2009 Portland GSA Annual Meeting (18-21 October 2009)

Paper No. 12
Presentation Time: 10:45 AM

WERE MOUNTAIN PASSES HIGHER IN THE EOCENE?: PRELIMINARY RESULTS OF INSECT BETA DIVERSITY ACROSS THE OKANAGAN HIGHLANDS


ARCHIBALD, S. Bruce1, MATHEWES, Rolf W.1 and GREENWOOD, David2, (1)Biological Sciences, Simon Fraser University, 8888 University Drive, Burnaby, BC V5A 1S6, Canada, (2)Brandon Univ, Brandon, MB R7A 6A9, Canada, sba48@sfu.ca

Climatic factors and species diversity notably co-vary with latitude in the modern world. However, both mean annual temperature and cold month mean temperature have been shown to have had a much shallower latitudinal gradient in the Eocene, and various paleontological data have also shown much higher Eocene alpha diversity at middle and high latitudes. Here, we examine Eocene beta diversity. Just over four decades ago, Janzen hypothesized a relationship between modern beta diversity, topography, climate, and latitude in the evocatively titled paper: Why mountain passes are higher in the tropics (1967). He proposed that while warm valleys and cool mountain passes in seasonal temperate regions would have a temperature overlap at least part of the year, allowing dispersal of animals adapted to valley climates, the same elevation difference in the equable tropics would share no common temperatures over a year, and would then constitute a physiological dispersal barrier resulting in increased beta diversity.
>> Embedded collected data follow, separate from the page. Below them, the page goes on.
(** C1, as the code has it: [embed] and [aembed] raise a [TypeError] on every
    input that is not a string; [embed_many] and [aembed_many] raise a
    [TypeError] on every input that is not a list and on every list whose
    first element is not a string.  In each case the call ends after the
    first attempt, in a state whose trace has no new remote call. *)
Theorem malformed_input_is_a_type_error E st text texts pre bs ab kw :
  let st' := warned kw (add_event (EvAttempt 1) st) in
  (isinstance_str text = false ->
     embed E text pre ab kw st
       = (Err (TypeError "Must pass in a str value to embed."), st') /\
     run_until_complete E (aembed E text pre ab kw) st
       = (Err (TypeError "Must pass in a str value to embed."), st')) /\
  (rejected_texts texts = true ->
     embed_many E texts pre bs ab kw st
       = (Err (TypeError "Must pass in a list of str values to embed."), st') /\
     run_until_complete E (aembed_many E texts pre bs ab kw) st
       = (Err (TypeError "Must pass in a list of str values to embed."), st')) /\
  creates_of (log st') = creates_of (log st).
Proof.
  intros st'. split; [|split].
  - intros H. split.
    + unfold embed, retry. apply retry_loop_TypeError; [|done].
      rewrite deprecated_argument_warned. by apply embed_body_not_str.
    + unfold aembed. rewrite run_decorated. unfold retry.
      apply retry_loop_TypeError; [|done].
      rewrite deprecated_argument_warned. by apply aembed_body_not_str.
  - intros H. split.
    + unfold embed_many, retry. apply retry_loop_TypeError; [|done].
      rewrite deprecated_argument_warned. by apply embed_many_body_rejected.
    + unfold aembed_many. rewrite run_decorated. unfold retry.
      apply retry_loop_TypeError; [|done].
      rewrite deprecated_argument_warned. by apply aembed_many_body_rejected.
  - subst st'. destruct (warned_frame kw (add_event (EvAttempt 1) st))
      as (_ & _ & _ & ->). simpl. rewrite creates_of_app. simpl.
    by rewrite app_nil_r.
Qed.

Lemma malformed_input_is_a_type_error_witness :
  let st' := add_event (EvAttempt 1) Examples.ready in
  (embed Examples.env_up (PInt 1) None false ∅ Examples.ready
     = (Err (TypeError "Must pass in a str value to embed."), st') /\
   run_until_complete Examples.env_up
     (aembed Examples.env_up (PInt 1) None false ∅) Examples.ready
     = (Err (TypeError "Must pass in a str value to embed."), st')) /\
  (embed_many Examples.env_up (PList [PInt 1; PStr "a"]) None 10 false ∅
     Examples.ready
     = (Err (TypeError "Must pass in a list of str values to embed."), st') /\
   run_until_complete Examples.env_up
     (aembed_many Examples.env_up (PList [PInt 1; PStr "a"]) None 10 false ∅)
     Examples.ready
     = (Err (TypeError "Must pass in a list of str values to embed."), st')).
Proof.
  destruct (malformed_input_is_a_type_error Examples.env_up Examples.ready
              (PInt 1) (PList [PInt 1; PStr "a"]) None 10 false ∅)
    as (H1 & H2 & _).
  split; [apply H1; reflexivity | apply H2; reflexivity].
Defined.

(** C1, as the claim states it, fails: the list [["a", 1]] holds a
    non-string at its second position, yet [embed_many] raises nothing,
    sends the whole list to the remote endpoint and returns two embeddings. *)
Lemma non_string_after_the_first_is_sent :
  let texts := [PStr "a"; PInt 1] in
  let out := embed_many Examples.env_up (PList texts) None 10 false ∅
               Examples.ready in
  PInt 1 ∈ texts /\ isinstance_str (PInt 1) = false /\
  out.1 = Ok [Floats Examples.v3; Floats Examples.v3] /\
  creates_of (log out.2) = [batch_request "text-embedding-ada-002" ∅ texts].
Proof.
  split; [|split; [|split]].
  - apply list_elem_of_In. right. by left.
  - reflexivity.
  - vm_compute. reflexivity.
  - vm_compute. reflexivity.
Qed.

(** ** Retrying *)

(** C2. When the body of [embed], [embed_many], [aembed] or [aembed_many]
    raises a [TypeError], the call is not retried: a [TypeError] of the
    first attempt is the outcome of the call, in the state the body left,
    with one attempt and no sleep in the trace; and at whatever attempt the
    retry loop runs the body, a [TypeError] ends the loop there, with no
    further attempt and no sleep. *)
Theorem type_error_is_not_retried E text texts pre bs ab kw e :
  is_TypeError e = true ->
  let ends_at (n : nat) (st st' : state) :=
    attempts_of (log st') = attempts_of (log st) ++ [n] /\
    sleeps_of (log st') = sleeps_of (log st) in
  let not_retried {A} (body call : M A) :=
    (forall st st',
       body (add_event (EvAttempt 1) st) = (Err e, st') ->
       call st = (Err e, st') /\ ends_at 1 st st') /\
    (forall k n st st',
       body (add_event (EvAttempt n) st) = (Err e, st') ->
       retry_loop k n body st = (Err e, st') /\ ends_at n st st') in
  not_retried
    (deprecated_argument "dtype" kw (embed_body E text pre ab kw))
    (embed E text pre ab kw) /\
  not_retried
    (deprecated_argument "dtype" kw (embed_many_body E texts pre bs ab kw))
    (embed_many E texts pre bs ab kw) /\
  not_retried
    (deprecated_argument "dtype" kw
       (run_until_complete E (aembed_body E text pre ab kw)))
    (run_until_complete E (aembed E text pre ab kw)) /\
  not_retried
    (deprecated_argument "dtype" kw
       (run_until_complete E (aembed_many_body E texts pre bs ab kw)))
    (run_until_complete E (aembed_many E texts pre bs ab kw)).
Proof.
  intros He ends_at not_retried.
  assert (forall {A} (fn : M A) (call : M A),
            extends is_call_event fn ->
            (forall st, call st = retry (deprecated_argument "dtype" kw fn) st) ->
            not_retried A (deprecated_argument "dtype" kw fn) call) as Hgen.
  { intros A fn call Hext Hcall. split.
    - intros st st' H. rewrite Hcall. unfold retry.
      by apply retry_loop_TypeError_last;
        [apply extends_deprecated_argument|..].
    - intros k n st st' H.
      by apply retry_loop_TypeError_last;
        [apply extends_deprecated_argument|..]. }
  split; [|split; [|split]].
  - by apply Hgen; [apply extends_embed_body|].
  - by apply Hgen; [apply extends_embed_many_body|].
  - apply Hgen; [apply extends_run_aembed_body|].
    intros st. apply run_decorated.
  - apply Hgen; [apply extends_run_aembed_many_body|].
    intros st. apply run_decorated.
Qed.

Lemma type_error_is_not_retried_witness :
  let st' := add_event (EvAttempt 1) Examples.ready in
  let e1 := TypeError "Must pass in a str value to embed." in
  let e2 := TypeError "Must pass in a list of str values to embed." in
  let once := attempts_of (log st') = attempts_of (log Examples.ready) ++ [1]
              /\ sleeps_of (log st') = sleeps_of (log Examples.ready) in
  (embed Examples.env_up (PInt 1) None false ∅ Examples.ready = (Err e1, st')
   /\ once) /\
  (embed_many Examples.env_up (PInt 42) None 10 false ∅ Examples.ready
     = (Err e2, st') /\ once) /\
  (run_until_complete Examples.env_up
     (aembed Examples.env_up (PInt 1) None false ∅) Examples.ready
     = (Err e1, st') /\ once) /\
  (run_until_complete Examples.env_up
     (aembed_many Examples.env_up (PInt 42) None 10 false ∅) Examples.ready
     = (Err e2, st') /\ once).
Proof.
  intros st' e1 e2 once.
  destruct (type_error_is_not_retried Examples.env_up
              (PInt 1) (PInt 42) None 10 false ∅ e1 eq_refl)
    as ((H1 & _) & _ & (H3 & _) & _).
  destruct (type_error_is_not_retried Examples.env_up
              (PInt 1) (PInt 42) None 10 false ∅ e2 eq_refl)
    as (_ & (H2 & _) & _ & (H4 & _)).
  split; [apply H1; reflexivity|].
  split; [apply H2; reflexivity|].
  split; [apply H3; reflexivity | apply H4; reflexivity].
Defined.

(** C3. When the body of [embed], [embed_many], [aembed] or [aembed_many]
    raises on every run an exception that is not a [TypeError], the call
    runs the body six times and no seventh (attempts 1 to 6), sleeps
    between two attempts with upper bounds that double (1, 2, 4, 8, 16
    seconds, capped at 60), and then raises a [RetryError] that carries the
    last failure to the caller. *)
Theorem other_errors_are_retried_six_times E st text texts pre bs ab kw :
  let fails {A} (body : M A) :=
    forall s, exists e, (body s).1 = Err e /\ is_TypeError e = false in
  let exhausted {A} (out : res A * state) :=
    exists e, out.1 = Err (RetryError e) /\ is_TypeError e = false /\
      attempts_of (log out.2) = attempts_of (log st) ++ [1; 2; 3; 4; 5; 6] /\
      sleeps_of (log out.2) = sleeps_of (log st) ++ [1; 2; 4; 8; 16]%Z in
  (fails (embed_body E text pre ab kw) ->
   exhausted (embed E text pre ab kw st)) /\
  (fails (embed_many_body E texts pre bs ab kw) ->
   exhausted (embed_many E texts pre bs ab kw st)) /\
  (fails (run_until_complete E (aembed_body E text pre ab kw)) ->
   exhausted (run_until_complete E (aembed E text pre ab kw) st)) /\
  (fails (run_until_complete E (aembed_many_body E texts pre bs ab kw)) ->
   exhausted (run_until_complete E (aembed_many E texts pre bs ab kw) st)).
Proof.
  intros fails exhausted. split; [|split; [|split]]; intros H.
  - apply retry_exhausted; [apply extends_embed_body | done].
  - apply retry_exhausted; [apply extends_embed_many_body | done].
  - unfold exhausted, aembed. rewrite run_decorated.
    apply retry_exhausted; [apply extends_run_aembed_body | done].
  - unfold exhausted, aembed_many. rewrite run_decorated.
    apply retry_exhausted; [apply extends_run_aembed_many_body | done].
Qed.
By this model, uplands in the globally less seasonal Eocene should have had high beta diversity even in higher latitudes. We test this with fossil insect beta diversity between localities across a thousand kilometer transect of the Early Eocene Okanagan Highlands of southern British Columbia, Canada and northern Washington, USA, and present our preliminary results.